Re: So they can withdraw library images or plaster them with ads?
Ah, the pitiable whingeing of freetard entitlement, never a thought for the victim.
Much as I loathe and detest Getty, sending out those scary letters was probably the best - in fact the only constructive - thing they have done.
As a pro photographer I am sick to death of my photos being stolen and used in ways I would never permit at any price. I had put hundreds of pictures online for people to look at and hopefully enjoy, and from 1996 until a few years ago people understood what was fair and what was not. Now I can't do that any more. In 2012 I did a sample audit and found infringing uses outnumbered legit 14:1; all had metadata stripped, almost none linked back to me, a majority claimed to be copyright of the thieves.
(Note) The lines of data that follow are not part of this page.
(** X18. [test_cursor_rules] raises nothing; it returns [True] exactly when
    [.cursor/rules] exists and listing it gives at least one entry, and it
    does not list a directory that does not exist. *)
Theorem test_cursor_rules_iff (self : t) (s : state W) :
  let present := os_path_exists ".cursor/rules" (world s) in
  let listing := os_listdir ".cursor/rules" (world s) in
  exists b c,
    test_cursor_rules self s
    = (inr b, State (if present then snd listing else world s) c)
    /\ (b = true <->
        present = true
        /\ exists files, fst listing = inr files /\ files <> []).
Proof.
  intros present listing. unfold test_cursor_rules, try_except.
  rewrite bind_eq. unfold path_exists. fold present.
  destruct present.
  - rewrite bind_eq. unfold listdir, on_world. fold listing.
    destruct listing as [[e|files] w1]; simpl fst; simpl snd.
    + exists false. rewrite bind_print. unfold ret. eexists.
      split; [reflexivity|].
      split; [discriminate | now intros (_ & f & [=] & _)].
    + unfold ret. eexists. exists (console s). split; [reflexivity|].
      destruct files as [|f files]; simpl.
      * split; [discriminate | intros (_ & f & [= <-] & N); contradiction].
      * split; [intros _; split; [reflexivity|]; now exists (f :: files)
               | reflexivity].
  - exists false. rewrite bind_print. unfold ret. eexists.
    split; [reflexivity|]. destruct s. simpl.
    split; [discriminate | now intros [[=] _]].
Qed.

End ProbeFacts.

(** ** More on the aggregator *)

Lemma count_failed_zero (trace : list (string * (exn + bool))) :
  count_failed trace = 0 <-> Forall (fun ev => passed ev = true) trace.
Proof.
  unfold count_failed. induction trace as [|ev trace IH].
  - split; [constructor | reflexivity].
  - rewrite filter_cons, Forall_cons. destruct (passed ev) eqn:P; simpl.
    + rewrite IH. tauto.
    + split; [lia | intros [[=] _]].
Qed.

Lemma dict_set_fresh {V} (d : dict V) (k : string) (v : V) :
  k ∉ dict_keys d -> dict_set k v d = d ++ [(k, v)].
Proof.
  unfold dict_keys. induction d as [|[k' v'] d IH]; intros N; simpl.
  - reflexivity.
  - simpl in N. apply not_elem_of_cons in N as [Hne N].
    destruct (String.eqb_spec k k'); [contradiction|]. now rewrite IH.
Qed.

Lemma tally_results_distinct (trace : list (string * (exn + bool)))
    (acc : OrchestrationSystemTester.t * dict bool) :
  NoDup (dict_keys (snd acc) ++ (fst <$> trace)) ->
  snd (fold_left tally_event trace acc)
  = snd acc ++ ((fun ev => (fst ev, passed ev)) <$> trace).
Proof.
  revert acc. induction trace as [|ev trace IH]; intros acc N.
  - simpl. now rewrite app_nil_r.
  - simpl fold_left. rewrite fmap_cons in N.
    assert (fst ev ∉ dict_keys (snd acc)) as Fresh.
    { apply NoDup_app in N as (_ & N & _). intros In. apply (N _ In).
      apply list_elem_of_here. }
    rewrite IH; unfold tally_event; simpl snd;
      rewrite dict_set_fresh by assumption.
    + rewrite fmap_cons, <- app_assoc. reflexivity.
    + unfold dict_keys. rewrite map_app. simpl map.
      rewrite <- app_assoc. exact N.
Qed.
Naturally, like any shop in a neighbourhood of looters, this is untenable. I've taken the internet's advice that 'if you don't want it stolen, don't put it on the internet'. Of course this is elective suicide, but you leave me no alternative.
According to you, I am supposed to spend the next several unpaid man-years sending out 7,000 DMCA take-down notices. Frankly I'd have preferred that Getty send the boys round with a nailgun. However this is now academic: this embed wheeze is a play to become the Google of image libraries and Getty are back on form as a fat destructive parasite. It's another nail in the coffin for professional creators, another neoliberal triumph of siphoning wealth uphill c/o the seductive fib of 'free', when every penny of ad revenue is a tax on goods and services that nobody can escape. It's just an illusion that some other mug will pay. Wake the fuck up, internet. You get what you pay for, and handing control to advertisers, axegrinders and corporations is not freedom of any sort.